Long‑Term Applications
These require further research, scaling, or productization beyond the current assumptions (e.g., synchronized, dense multi‑view capture and offline training).
- Live, Low‑Latency Telepresence (Communications): Near real‑time continuous‑time 4D streaming
- Potential tool/workflow: Edge/cloud system that incrementally reconstructs RetimeGS or a feed‑forward variant and streams parameters to clients for high‑FPS playback.
- Research gaps/dependencies: Faster training/inference; robust per‑view flows in real time; low‑latency networking; incremental, online optimization.
- Consumer‑Grade Capture (Daily Life): Multi‑phone, asynchronous capture with automatic time alignment
- Potential tool/workflow: Mobile app that fuses unsynchronized videos from several phones, estimates flows/camera poses, and produces a continuous‑time 4D memory.
- Research gaps/dependencies: Stronger correspondence under large temporal offsets; joint sync/calibration; priors for missing views; robust to low FPS and motion blur.
- Motion Editing & Authoring (DCC Tools): Trajectory‑aware time warping, mixing, and motion stylization in 4D
- Potential tool/workflow: DCC plugin exposing Catmull–Rom control handles and temporal opacity curves for non‑destructive retiming and motion edits.
- Research gaps/dependencies: Stable, user‑friendly parameterization; constraints for physical plausibility; interoperability with mesh/rig workflows.
- Hybrid Sensors for Ultra‑Low FPS Capture: Combining RGB with event cameras or IMUs
- Potential tool/workflow: Fusion system using event streams to stabilize trajectories and recover fine motion when frame rates are too sparse for optical flow.
- Research gaps/dependencies: Cross‑modal calibration; event‑to‑RetimeGS fusion models; robust handling of rolling shutter and clock drift.
- Standards & Interoperability (Policy/Industry Consortia): Exchange formats for continuous‑time 4D assets
- Potential tool/workflow: Open specification for 4D Gaussian assets including temporal opacities, spline trajectories, and training metadata to ease interchange across engines and tools.
- Research gaps/dependencies: Community consensus; backward compatibility with existing volumetric/point‑based formats; IP/privacy guidelines.

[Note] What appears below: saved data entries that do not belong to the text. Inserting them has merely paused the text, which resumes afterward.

(* ===== verification/WorldRules.v ===== *)
(** * Reasoning about goroutines

    [triple P m Q]: from a world with [P], [m] ends in a world with [Q].  The
    rules for sequencing, and, for the operations of the store, what they do to
    the record of one task whatever the backend answers ([touches]): an update
    reaches memory even when saving fails. *)

From S2P Require Import Prelude StateMachine GoStrings PkgUtil TaskModel Backend Store StoreUpdate StoreWf StoreSpec StoreQuery World.
From Stdlib Require Import String.
From stdpp Require Import list gmap.
Local Open Scope Z_scope.

Create HintDb world.

Section touches.
Context `{UUIDLib} {B : Type} `{!StorageBackend B}.
Abbreviation Store := (Store B).
Abbreviation M := (M (B:=B)).
Implicit Types (s : Store) (t : Task) (id : uuid).

(** What [m] may do to the live tasks: nothing, or replace the record of [id]
    by one related to it by [R]. *)
Definition touches {A} id (R : Task → Task → Prop) (m : M A) : Prop := ∀ s,
  tasks (m s).2 = tasks s ∨
  ∃ t t', tasks s !! id = Some t ∧ R t t' ∧ tasks (m s).2 = <[id := t']> (tasks s).

Lemma touches_keeps {A} id R (m : M A) : keeps m → touches id R m.
Proof. intros Hk s. left. by injection (Hk s). Qed.

Lemma touches_weaken {A} id (R R' : Task → Task → Prop) (m : M A) :
  (∀ t t', R t t' → R' t t') → touches id R m → touches id R' m.
Proof. intros Hi Hm s. destruct (Hm s) as [?|(t & t' & ? & ? & ?)]; [by left|right; eauto 10]. Qed.

Lemma touches_ignore {A} id R (m : M A) : touches id R m → touches id R (ignore m).
Proof. intros Hm s. apply Hm. Qed.

Lemma touches_bind_keeps {A C} id R (m : M A) (k : A → M C) : keeps m → (∀ a, touches id R (k a)) → touches id R (m ≫= k).
Proof.
  intros Hm Hk s. unfold mbind, M_bind, bind. pose proof (Hm s) as [= E _ _ _].
  destruct (m s) as [[a|e] s1]; simpl in *; [|by left]. rewrite <- E. apply Hk.
Qed.

(** An update with a function. *)
Lemma touches_mutate now id f : touches id (λ t t', t' = updated now f t) (mutateTask now id (pure_fn f)).
Proof.
  intros s. destruct (tasks s !! id) as [t|] eqn:Ht.
  - right. exists t, (updated now f t). destruct (mutate_mem now id f s t Ht) as [E _]. done.
  - left. unfold mutateTask, mbind, M_bind, bind, find_task. by rewrite Ht.
Qed.

(** One that refuses a task that is not a routine. *)
Lemma touches_routine now id f : touches id (λ t t', t' = updated now f t) (mutateTask now id (routine_fn id f)).
Proof.
  intros s. destruct (tasks s !! id) as [t|] eqn:Ht.
  - destruct (IsRoutine t) eqn:E; [|left; unfold mutateTask, routine_fn, mbind, M_bind, bind, find_task; by rewrite Ht, E].
    replace (mutateTask now id (routine_fn id f) s) with (mutateTask now id (pure_fn f) s); [rewrite <- Ht; apply touches_mutate|].
    unfold mutateTask, routine_fn, pure_fn, mbind, M_bind, bind, find_task. by rewrite Ht, E.
  - left. unfold mutateTask, mbind, M_bind, bind, find_task. by rewrite Ht.
Qed.

Lemma touches_InsertEvent id R now a1 a2 id' ty data : touches id R (InsertEvent now a1 a2 id' ty data).
Proof. apply touches_keeps, keeps_InsertEvent. Qed.

Lemma touches_SaveTurnOutput now id turn out err :
  touches id (λ t t', t' = updated now (λ t, t <| TruncatedTurns := TruncatedTurns t ++ [turn] |>) t)
    (SaveTurnOutput now id turn out err).
Proof.
  unfold SaveTurnOutput. apply touches_bind_keeps; [apply keeps_gets|]. intros mb.
  destruct (truncateTurnData mb out) as [o ol]. apply touches_bind_keeps; [apply keeps_call|]. intros _.
  destruct (truncateTurnData mb err) as [e el]. apply touches_bind_keeps.
  { destruct (decide _); [apply keeps_ret|apply keeps_call]. }
  intros _. destruct (_ || _); [|apply touches_keeps, keeps_ret]. apply touches_ignore, touches_mutate.
Qed.

(** A status change: in memory it happens exactly when the machine allows it. *)
Lemma status_mem now1 now2 id st s t : tasks s !! id = Some t →
  tasks (UpdateTaskStatus now1 now2 id st s).2 =
    if CanTransitionTo (Status t) st then <[id := with_status now1 now2 t st]> (tasks s) else tasks s.
Proof.
  intros Ht. unfold UpdateTaskStatus, mbind, M_bind, bind, find_task. rewrite Ht.
  unfold CanTransitionTo, CanTransition. destruct (Validate TaskMachine (Status t) st); [|done]. simpl.
  rewrite (set_status_eq (λ z, z)). pose proof (keeps_status_tail id (with_status now1 now2 t st) st
    (move_task id t (with_status now1 now2 t st) s)) as [= E _ _ _]. rewrite E. unfold move_task.
  unfold removeFromStatusIndex. by destruct (tasksByStatus s !! Status t).
Qed.

Lemma force_mem now1 now2 id st s t : tasks s !! id = Some t →
  tasks (ForceUpdateTaskStatus now1 now2 id st s).2 = <[id := with_status now1 now2 t st]> (tasks s).
Proof.
  intros Ht. unfold ForceUpdateTaskStatus, mbind, M_bind, bind, find_task. rewrite Ht.
  rewrite (set_status_eq (λ z, z)). pose proof (keeps_status_tail id (with_status now1 now2 t st) st
    (move_task id t (with_status now1 now2 t st) s)) as [= E _ _ _]. rewrite E. unfold move_task.
  unfold removeFromStatusIndex. by destruct (tasksByStatus s !! Status t).
Qed.

Lemma status_absent now1 now2 id st s : tasks s !! id = None → (UpdateTaskStatus now1 now2 id st s).2 = s.
Proof. intros Ht. unfold UpdateTaskStatus, mbind, M_bind, bind, find_task. by rewrite Ht. Qed.

Lemma force_absent now1 now2 id st s : tasks s !! id = None → (ForceUpdateTaskStatus now1 now2 id st s).2 = s.
Proof. intros Ht. unfold ForceUpdateTaskStatus, mbind, M_bind, bind, find_task. by rewrite Ht. Qed.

- Medical/Healthcare (Rehab/Diagnostics): Clinic‑friendly dynamic 3D capture and analysis
- Potential tool/workflow: Compact capture pods producing continuous‑time 4D reconstructions for therapists to analyze movement at arbitrary temporal scales.
- Research gaps/dependencies: Lower‑cost, privacy‑preserving multi‑view hardware; clinical validation; regulatory approval; streamlined workflows.
- Robotics & Autonomous Systems (Online World Models): Continuous‑time dynamic scene understanding from sparse sensors
- Potential tool/workflow: On‑robot 4D scene models that interpolate motion between sparse camera frames for planning and prediction.
- Research gaps/dependencies: Extension from dense multi‑view to monocular or few‑view, online SLAM integration, robust flow under high egomotion.
- E‑commerce/Virtual Try‑On (Marketing/Retail): Photoreal dynamic garments with consistent retiming
- Potential tool/workflow: Capture and retime dynamic clothing on models for interactive, time‑scrubbable product pages.
- Research gaps/dependencies: Scalable, cost‑effective capture; handling thin structures and fabric dynamics; integration with 3D web viewers.
- Cultural Heritage & Museums (Public Engagement): Interactive, time‑scrubbable 4D exhibits
- Potential tool/workflow: Installations where visitors explore dynamic performances in space and time.
- Research gaps/dependencies: Simplified capture pipelines; robust automation for non‑expert operators; long‑term asset preservation formats.
Cross‑Cutting Assumptions and Dependencies
- Data capture: Current method assumes synchronized, calibrated multi‑view videos with sufficient frame rate; quality degrades at extremely low FPS where optical flow fails.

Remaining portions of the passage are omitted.